At that time of the morning there are trains coming every five minutes, and have been coming every five minutes for over two hours. You're going to need a lot of people stuffing those trains to make every train look well occupied considering an entire rural Alberta village such as Rosemary (population ~400) could all fit on one two-car train and still have room to carry another 150 people.

I think patience is what's needed with the Valley Line, as the destinations it serves improve, and efforts to improve transit perception are made (which I agree, are way over blown), the riders will come.
 
Yeah, I've taken the Valley Line a few times out of necessity at around afternoon peak hours in the middle of the week (this train is a literal god send for the SE and Millwoods), and the 5 min frequency really does zoom people pretty fast.

Plus right now, Valley Line ridership is a remarkably good barometer of downtown's vibrancy. The more downtown recovers and grows, getting more events, jobs and retail options especially (I've seen several people head to the City Centre Winners all the way from Millwoods which is interesting), (and the school year starts again for post-secondary students in the fall), the more visible we'll see ridership on both peak/non peak hours, and that'll probably be the case until VLW opens in 2027-2028.

That's actually kinda cool to see.
 
I usually park at Stadium Station and ride my bike in. Funny as a Vancouverite of 22 years I prefer not to ride my bicycle in the rain, yet have no problem with riding when it's -15 out. I decided to drive to Strathearn today and take Valley Line in. 8:10am, rear of a two car train set, I'd say almost 2/3rds of the seats were taken and there were a few standees like myself. Mostly office, retail, and student looking mix of people. The 5 minute frequencies are amazing, missed one train and I was in Skytrain mode, "another one will come shortly." By the time I was finished a Duolingo session, we were almost out of the tunnel towards Quarters. I have confidence more people who live and/or work in the SE will find a way to integrate Valley Line into their commutes.
 
8:15am today, Churchill. Wednesday (peak office day). Not a soul standing cause maybe half the seats were full.
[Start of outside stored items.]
(** ** Theorems about directories *)

Section namespace.
Context {FS : Type} `{FL : FrameSourceLaws FS}.
Variables (st : RamState FS) (d : nat) (dname : string) (children : list nat).
Hypothesis Hd : rs_nodes st !! d = Some (NDir dname children).
Hypothesis Hok : ram_ok st.

Lemma child_fresh c : c ∈ children → (c < rs_next st)%nat.
Proof. intros Hc. by eapply ro_children. Qed.

Lemma dir_fresh : (d < rs_next st)%nat.
Proof. apply (ro_fresh st Hok). rewrite Hd. by eexists. Qed.

Lemma has_name_push n name c : (c < rs_next st)%nat →
  has_name (rs_nodes (push_child st d dname children n)) name c = has_name (rs_nodes st) name c.
Proof.
  intros Hc. unfold has_name, push_child. cbn [rs_nodes]. destruct (decide (c = d)) as [->|].
  - by rewrite lookup_insert_eq, Hd.
  - by rewrite !lookup_insert_ne by lia.
Qed.

Lemma has_name_keep drp name c :
  has_name (rs_nodes (keep_children st d dname children drp)) name c = has_name (rs_nodes st) name c.
Proof.
  unfold has_name, keep_children. cbn [rs_nodes]. destruct (decide (c = d)) as [->|].
  - by rewrite lookup_insert_eq, Hd.
  - by rewrite lookup_insert_ne.
Qed.

Lemma find_ext (p q : nat → bool) l : (∀ x, x ∈ l → p x = q x) → List.find p l = List.find q l.
Proof.
  induction l as [|x l IH]; intros Hl; [done|]. cbn [List.find]. rewrite Hl by (by left).
  rewrite IH; [done|]. intros y Hy. apply Hl. by right.
Qed.

(** Lookup after a push: old names as before, the new name if it was free. *)
Lemma find_child_push n name :
  find_child (rs_nodes (push_child st d dname children n)) (children ++ [rs_next st]) name =
    match find_child (rs_nodes st) children name with
    | Some c => Some c
    | None => if decide (node_name n = name) then Some (rs_next st) else None
    end.
Proof.
  unfold find_child. rewrite find_app. cbn [List.find].
  rewrite (find_ext _ (has_name (rs_nodes st) name)) by (intros x Hx; apply has_name_push; by apply child_fresh).
  destruct (List.find _ children); [done|]. unfold has_name, push_child. cbn [rs_nodes].
  pose proof dir_fresh. rewrite lookup_insert_ne, lookup_insert_eq by lia. by case_bool_decide; case_decide.
Qed.

(** Lookup after extracting children. *)
Lemma find_child_keep drp name : (∀ c, c ∈ children → drp c = true → has_name (rs_nodes st) name c = false) →
  find_child (rs_nodes (keep_children st d dname children drp)) (List.filter (λ c, negb (drp c)) children) name =
    find_child (rs_nodes st) children name.
Proof.
  intros Hdrp. unfold find_child. rewrite (find_ext _ (has_name (rs_nodes st) name)) by (intros; apply has_name_keep).
  clear Hd. assert (∀ l, l ⊆ children → List.find (has_name (rs_nodes st) name) (List.filter (λ c, negb (drp c)) l) =
    List.find (has_name (rs_nodes st) name) l) as Hl; [|by apply Hl].
  induction l as [|x l IH]; intros Hsub; [done|]. cbn [List.filter List.find].
  assert (l ⊆ children) as Hl by set_solver. destruct (drp x) eqn:E; cbn [negb].
  - rewrite Hdrp by (done || set_solver). by apply IH.
  - cbn [List.find]. by rewrite IH.
Qed.

Lemma ram_ok_push n : match n with NFile _ => True | NDir _ ch => ch = [] | NLink _ _ => True end →
  ram_ok (push_child st d dname children n).
Proof.
  intros Hn. pose proof dir_fresh. split; cbn [push_child rs_nodes rs_next].
  - intros id Hid. destruct (decide (id = d)) as [->|]; [lia|]. rewrite lookup_insert_ne in Hid by done.
    destruct (decide (id = rs_next st)) as [->|]; [lia|]. rewrite lookup_insert_ne in Hid by done.
    apply (ro_fresh st Hok) in Hid. lia.
  - intros d' nm ch c Hd' Hc. destruct (decide (d' = d)) as [->|].
    + rewrite lookup_insert_eq in Hd'. injection Hd' as <- <-. apply elem_of_app in Hc as [Hc|Hc].
      * apply child_fresh in Hc. lia.
      * apply list_elem_of_singleton in Hc. lia.
    + rewrite lookup_insert_ne in Hd' by done. destruct (decide (d' = rs_next st)) as [->|].
      * rewrite lookup_insert_eq in Hd'. injection Hd' as ->. rewrite Hn in Hc. by apply elem_of_nil in Hc.
      * rewrite lookup_insert_ne in Hd' by done. pose proof (ro_children st Hok _ _ _ _ Hd' Hc). lia.
Qed.

Lemma ram_ok_keep drp : ram_ok (keep_children st d dname children drp).
Proof.
  pose proof dir_fresh. split; cbn [keep_children rs_nodes rs_next].
  - intros id Hid. destruct (decide (id = d)) as [->|]; [done|]. rewrite lookup_insert_ne in Hid by done.
    by apply (ro_fresh st Hok).
  - intros d' nm ch c Hd' Hc. destruct (decide (d' = d)) as [->|].
    + rewrite lookup_insert_eq in Hd'. injection Hd' as <- <-. apply child_fresh. apply list_elem_of_In, filter_In in Hc as [Hc _].
      by apply list_elem_of_In.
    + rewrite lookup_insert_ne in Hd' by done. by eapply ro_children.
Qed.

Lemma lookup_after_push addr n name :
  i_lookup (ramfs_ops addr d) name (push_child st d dname children n) =
    Ret (ok_or (match find_child (rs_nodes st) children name with
                | Some c => Some c
                | None => if decide (node_name n = name) then Some (rs_next st) else None
                end) ENOENT).
Proof.
  cbn [i_lookup ramfs_ops]. unfold on_dir. cbn [push_child rs_nodes]. rewrite lookup_insert_eq.
  unfold RamDir_lookup. by rewrite <- find_child_push.
Qed.
End namespace.

(** A directory is a name space.  [mkdir] refuses an existing name with [EEXIST] and no
    effect, and otherwise makes the name resolve to a new empty directory; [remove] makes
    the name resolve to no file or link any more and succeeds exactly when there was one;
    neither changes what other names resolve to, and the store stays well-formed.
    [create] does not look for an existing name: on one it succeeds, adds a second entry
    with the same name to the listing, and the name keeps resolving to the old node. *)
Theorem ramdir_namespace {FS} `{FL : FrameSourceLaws FS} (addr : nat → Z) (st : RamState FS) (d : nat)
    (dname : string) (children : list nat) (name : string) :
  rs_nodes st !! d = Some (NDir dname children) → ram_ok st →
  let op := ramfs_ops addr d in
  let look s n := i_lookup op n s in
  (∀ c, look st name = Ret (Ok c) → i_mkdir op name st = Ret (Err EEXIST, st)) ∧
  (look st name = Ret (Err ENOENT) → ∃ st', i_mkdir op name st = Ret (Ok tt, st') ∧ ram_ok st' ∧
     look st' name = Ret (Ok (rs_next st)) ∧ rs_nodes st' !! rs_next st = Some (NDir name []) ∧
     ∀ n, n ≠ name → look st' n = look st n) ∧
  (∃ r st', i_remove op name st = Ret (r, st') ∧ ram_ok st' ∧
     (r = Ok tt ↔ ∃ c, c ∈ children ∧ has_name (rs_nodes st) name c = true ∧ is_dir (rs_nodes st) c = false) ∧
     (∀ c, look st' name = Ret (Ok c) → is_dir (rs_nodes st) c = true) ∧
     ∀ n, n ≠ name → look st' n = look st n) ∧
  (∀ c, look st name = Ret (Ok c) → ∃ st', i_create op name FT_File st = Ret (Ok tt, st') ∧
     look st' name = Ret (Ok c) ∧ rs_nodes st' !! d = Some (NDir dname (children ++ [rs_next st]))).
Proof.
  intros Hd Hok op look. assert (∀ n, look st n = Ret (ok_or (find_child (rs_nodes st) children n) ENOENT)) as Hlook.
  { intros n. unfold look, op. cbn [i_lookup ramfs_ops]. unfold on_dir. by rewrite Hd. }
  split_and!.
  - intros c Hc. rewrite Hlook in Hc. unfold op. cbn [i_mkdir ramfs_ops]. unfold on_dir, RamDir_mkdir. rewrite Hd.
    by destruct (find_child (rs_nodes st) children name).
  - intros Hn. rewrite Hlook in Hn. exists (push_child st d dname children (NDir name [])). split_and!.
    + unfold op. cbn [i_mkdir ramfs_ops]. unfold on_dir, RamDir_mkdir. rewrite Hd.
      by destruct (find_child (rs_nodes st) children name).
    + by apply ram_ok_push.
    + unfold look, op. rewrite lookup_after_push by done. destruct (find_child _ _ name); [done|]. cbn [node_name].
      by rewrite decide_True.
    + pose proof (dir_fresh st d dname children Hd Hok). cbn [push_child rs_nodes].
      by rewrite lookup_insert_ne, lookup_insert_eq by lia.
    + intros n Hne. rewrite Hlook. unfold look, op. rewrite lookup_after_push by done.
      destruct (find_child _ _ n); [done|]. cbn [node_name]. by rewrite decide_False.
  - set (drp := λ c, negb (is_dir (rs_nodes st) c) && has_name (rs_nodes st) name c).
    exists (if decide (0 < length (List.filter drp children))%nat then Ok tt else Err ENOENT), (keep_children st d dname children drp).
    assert (∀ n, look (keep_children st d dname children drp) n =
      Ret (ok_or (find_child (rs_nodes (keep_children st d dname children drp)) (List.filter (λ c, negb (drp c)) children) n) ENOENT)) as Hlook'.
    { intros n. unfold look, op. cbn [i_lookup ramfs_ops]. unfold on_dir. cbn [keep_children rs_nodes]. by rewrite lookup_insert_eq. }
    split_and!.
    + unfold op. cbn [i_remove ramfs_ops]. unfold on_dir. by rewrite Hd.
    + by eapply ram_ok_keep.
    + transitivity (∃ c, c ∈ List.filter drp children).
      * destruct (List.filter drp children) as [|c l]; [split; [done|by intros (c & Hc%elem_of_nil)]|].
        rewrite decide_True by (cbn; lia). split; [|done]. intros _. exists c. by left.
      * apply exist_proper. intros c. rewrite list_elem_of_In, List.filter_In, <- list_elem_of_In. unfold drp.
        rewrite andb_true_iff, negb_true_iff. naive_solver.
    + intros c Hc. rewrite Hlook' in Hc. destruct (find_child _ _ name) as [c'|] eqn:E; [|done]. injection Hc as ->.
      apply List.find_some in E as [Hin Hname]. apply List.filter_In in Hin as [_ Hneg].
      rewrite (has_name_keep st d dname children Hd) in Hname. unfold drp in Hneg. rewrite Hname, andb_true_r, negb_involutive in Hneg. done.
    + intros n Hne. rewrite Hlook, Hlook'. rewrite find_child_keep; [done..|]. intros c _ Hdrp.
      apply andb_true_iff in Hdrp as [_ Hn]. unfold has_name in *. destruct (rs_nodes st !! c); [|done].
      apply bool_decide_eq_true in Hn. apply bool_decide_eq_false. congruence.
  - intros c Hc. rewrite Hlook in Hc. eexists. split_and!.
    + unfold op. cbn [i_create ramfs_ops]. unfold on_dir. rewrite Hd. unfold RamDir_create. by rewrite decide_False, decide_True.
    + unfold look, op. rewrite lookup_after_push by done. by destruct (find_child _ _ name).
    + cbn [push_child rs_nodes]. by rewrite lookup_insert_eq.
Qed.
Ridership levels feel pretty concerning…

Has anyone heard how they’re being received by the city/council?
IDK why you say ridership is concerning. Are you aware that Edmonton was on of, if not the first, major North American city to achieve its pre pandemic ridership numbers.

Be more worried about our inadequate service levels as we still remain, something like 100,000 operational hours below our set standards.
 
IDK why you say ridership is concerning. Are you aware that Edmonton was on of, if not the first, major North American city to achieve its pre pandemic ridership numbers.

Be more worried about our inadequate service levels as we still remain, something like 100,000 operational hours below our set standards.
ridership recovered for LRT or Bus? iirc, lrt is way below, bus is back.

I rode the tramline twice yesterday, around 11:00 and again around 16:00, both about 3/4 full.

Only real LRT problems was 4 bylaw at churchill chasing off 1 yelling male, while 2 were taking statements from a female witness. Major beef was ETS taking an entire 3 car LRT train out of service for a broken outside window, couldn't it have been dropped off at say south campus trail track?